Basics and Fundamentals

OptCarrot and Ruby-Prof aren’t instantly showing anything useful. So let’s step back a bit. What problems can Ruby fix vs not fix? What’s our basic situation?

Well, what if the Mac is somehow magically slower across the board at everything? Seems a bit unlikely, but we haven’t ruled it out. If the Mac was just as slow with random compiled C binaries, then there’s not much Ruby could do about this. It’s not like we’re going to skip GCC and start emitting our own compiled binaries.
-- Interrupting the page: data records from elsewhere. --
(** [v >= CONFIDENCE_THRESHOLD]: an integer is at least 0.75 exactly when it
    is at least 1, [True] counts as 1 and [False] as 0; a value that is not
    a number raises. *)
Definition ge_threshold (v : json) : outcome bool :=
  match v with
  | JFloat f => Return (PrimFloat.leb CONFIDENCE_THRESHOLD f)
  | JInt z => Return (1 <=? z)%Z
  | JBool b => Return b
  | _ => Raise TypeError
  end.

(** [v.strip()]: only a [str] has the method. *)
Definition strip_value (v : json) : outcome string :=
  match v with
  | JStr s => Return (Py.strip s)
  | _ => Raise AttributeError
  end.

(** *** Question generation *)

(** [LegalAdvisor._is_duplicate_question] *)
Definition is_duplicate_question (C : collaborators) (a : advisor)
    (new_question : json) : bool :=
  match asked_questions_texts a with
  | [] => false
  | asked =>
      existsb
        (fun asked_q =>
           PrimFloat.ltb DUPLICATE_SIMILARITY_THRESHOLD
             (compute_similarity C new_question asked_q))
        (Py.slice_last 3 asked)
  end.

(** [LegalAdvisor._get_system_prompt_for_questions] *)
Definition system_prompt_for_questions : string :=
  "You are an EU AI Act compliance analyst conducting a structured interview.

RISK CLASSIFICATION FRAMEWORK:
1. PROHIBITED (Article 5): Social scoring, subliminal manipulation, real-time biometric surveillance
2. HIGH-RISK (Annex III): Biometrics, critical infrastructure, employment, education, law enforcement
3. LIMITED RISK (Article 52): Chatbots, deepfakes, emotion recognition - transparency required
4. MINIMAL RISK: General purpose AI with no special obligations

YOUR TASK:
- Ask ONE specific technical question to determine risk classification
- Focus on: purpose, data types, decision impact, human oversight, deployment context
- Avoid generic or repetitive questions
- After MIN_QUESTIONS, evaluate if you can confidently classify the system

RESPONSE FORMAT (JSON only):
{
  " +:+ Py.dq +:+ "assessment_status" +:+ Py.dq +:+ ": " +:+ Py.dq +:+ "need_more_info" +:+ Py.dq +:+ " or " +:+ Py.dq +:+ "ready_to_conclude" +:+ Py.dq +:+ ",
  " +:+ Py.dq +:+ "confidence" +:+ Py.dq +:+ ": 0.0-1.0,
  " +:+ Py.dq +:+ "risk_hypothesis" +:+ Py.dq +:+ ": " +:+ Py.dq +:+ "prohibited/high-risk/limited-risk/minimal-risk" +:+ Py.dq +:+ ",
  " +:+ Py.dq +:+ "reasoning" +:+ Py.dq +:+ ": " +:+ Py.dq +:+ "brief explanation of current assessment" +:+ Py.dq +:+ ",
  " +:+ Py.dq +:+ "missing_info" +:+ Py.dq +:+ ": [" +:+ Py.dq +:+ "specific gap 1" +:+ Py.dq +:+ ", " +:+ Py.dq +:+ "specific gap 2" +:+ Py.dq +:+ "],
  " +:+ Py.dq +:+ "next_question" +:+ Py.dq +:+ ": " +:+ Py.dq +:+ "your next question" +:+ Py.dq +:+ " or null
}".

(** [LegalAdvisor._get_system_prompt_for_final_report] *)
Definition system_prompt_for_final_report : string :=
  "You are an EU AI Act compliance expert generating the FINAL ASSESSMENT REPORT.

CITATION RULES:
1. Article 5 (Prohibited) - ONLY cite if system explicitly matches prohibited practices
2. Annex III (High-Risk) - ONLY cite if system is used in specific high-risk contexts
3. Article 52 (Transparency) - Cite for systems interacting with humans

REPORT STRUCTURE:

# EU AI ACT COMPLIANCE ASSESSMENT

## 1. RISK CLASSIFICATION
**Risk Level:** [PROHIBITED / HIGH-RISK / LIMITED RISK / MINIMAL RISK]
**Confidence:** [Low/Medium/High]
**Rationale:** Why this classification was chosen

## 2. IDENTIFIED VIOLATIONS & CONCERNS
List violations with Article references and evidence

## 3. APPLICABLE ARTICLES
For each article: requirement, current status, gap analysis

## 4. PENALTIES (Article 99)
- Prohibited AI: â‚¬35M or 7% turnover
- High-risk violations: â‚¬15M or 3% turnover
- Other violations: â‚¬7.5M or 1.5% turnover

## 5. COMPLIANCE ROADMAP
Prioritized actions with timeline

## 6. TECHNICAL RECOMMENDATIONS
Specific measures to address gaps

QUALITY STANDARDS:
âœ“ Cite ONLY articles with clear evidence
âœ“ Include page numbers for citations
âœ“ Distinguish violations from concerns
âœ“ Base conclusions on interview data".
(** C7, as amended: a request to /forecast whose [currentGlucose] is absent,
    falsy, or coerces to [NaN] is answered 400 with an [error] field, and
    nothing else happens: the provider is not invoked. *)
Theorem forecast_rejects_absent_falsy_nan
        (reqbody : list (string * value)) (w : world) :
  lookup "currentGlucose" reqbody = None
  \/ ToBoolean (prop "currentGlucose" reqbody) = false
  \/ isNaN (prop "currentGlucose" reqbody) = Ret true ->
  run w (forecast_handler reqbody) = ([], invalid_glucose).
Proof.
  intros H. apply forecast_guard. unfold invalid_glucose_value, js_not, prop.
  destruct H as [H | [H | H]].
  - rewrite H. reflexivity.
  - unfold prop in H. rewrite H. reflexivity.
  - unfold prop in H.
    destruct (ToBoolean match lookup "currentGlucose" reqbody with
                        | Some v => v
                        | None => VUndefined
                        end); [exact H | reflexivity].
Qed.

(** C10: [currentGlucose] 0 is a number ([isNaN(0)] is false), and yet the
    forecast handler answers 400 with the invalid-glucose error without
    invoking the provider, as it does for every falsy value, among them the
    empty string and [false]. *)
Theorem forecast_rejects_zero (others : list (string * value)) (w : world) :
  isNaN (VNum (Fin 0)) = Ret false
  /\ run w (forecast_handler (("currentGlucose", VNum (Fin 0)) :: others))
     = ([], invalid_glucose)
  /\ run w (forecast_handler (("currentGlucose", VStr "") :: others))
     = ([], invalid_glucose)
  /\ run w (forecast_handler (("currentGlucose", VBool false) :: others))
     = ([], invalid_glucose).
Proof.
  split; [reflexivity |].
  repeat split; apply forecast_guard; reflexivity.
Qed.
If we wanted to check that, we could do more of an apples-to-apples comparison between Mac and Linux. Comparing a laptop to a virtualized server instance is, of course, not even slightly an apples-to-apples comparison.

But it’s worse than that. Hang on.

Sam strongly suggested installing Linux and Mac on the same machine dual-boot for testing — that’s the only way you’ll be sure you have the same exact speed. Even two of the same model fresh off the line aren’t necessarily the exact same speed as each other, for all sorts of good reasons. Slight CPU variation is the norm, not the exception.

And worse yet: you can’t run OS X headless, not really. Dual-boot will still have more processes running in the background in OS X, and slightly different compiler, and memory allocator, and… Yeah. So the exact same machine with dual-boot won’t give a proper apples-to-apples comparison.

It’s a good thing we don’t need one of those, isn’t it?

What We Can Get

Most of what we want to know is, is Ruby somehow slower than it should be on Mac? And if so, is it because of something at the Ruby level? If it’s not at the Ruby level then we can measure it and warn people, but not much more.

So first off, how do the speed of those two hosts compare? You can check a mid-2015-era Macbook Pro against an EC2 m4.2xlarge on GeekBench.com - and for single-core CPU benchmarks, they seem to think the Macbook is pretty poky - about 2.5 GB/sec while the Linux server gets 3.7 GB/sec. The Mac does better for overall rating (4264 single-core vs 2929 single-core), but it’s hard to tell what that means with so few tests run in common.

Okay, so then how do we compare? I downloaded the Phoronix test suite for both Mac and Linux to compare them and ran the CPU suite. That should at least give some similar results. Here are the tests in common I could easily get:

TestMacbookEC2 Linux instance
x265 3.0 (1080p video encoding)2.98fps2.64 fps
7-Zip Compression19859 MIPS18508 MIPS
Stockfish 97906720 Nodes Per Second7869399 Nodes Per Second


What I’m seeing there is basically that these are not dramatically different processors. And when I run optcarrot on them (also single-core) the Mac runs it at 39-40 fps pretty consistently, while (one core of) the EC2 instance runs it at 30fps. This is not obvious evidence for the Mac being slower at Ruby CPU benchmarks.

So: maybe what’s slow is something about Discourse? Or about Mac memory allocation or garbage collection?

Conclusions and Followups

All of this is initial work, and fairly simple. Expect more from me as I explore further.

What I’ve seen so far is:

  • Mac CPU benchmarks don’t seem especially slow in Ruby as opposed to out of Ruby

  • The relative speed of different operations seems fairly consistent between Linux and Mac Ruby

  • Mac takes a hit on both speed and consistency by running a UI and a fairly “busy” OS

Followups that are likely to be useful:

  • Discourse, most especially its test suite; this is what Sam found to be very slow

  • Other profiling tools like stackprof - ruby-prof’s “flattening” of performance may be hiding a problem

  • Garbage collection and memory performance

  • Filesystem I/O

Look for me from me on this topic in the coming weeks!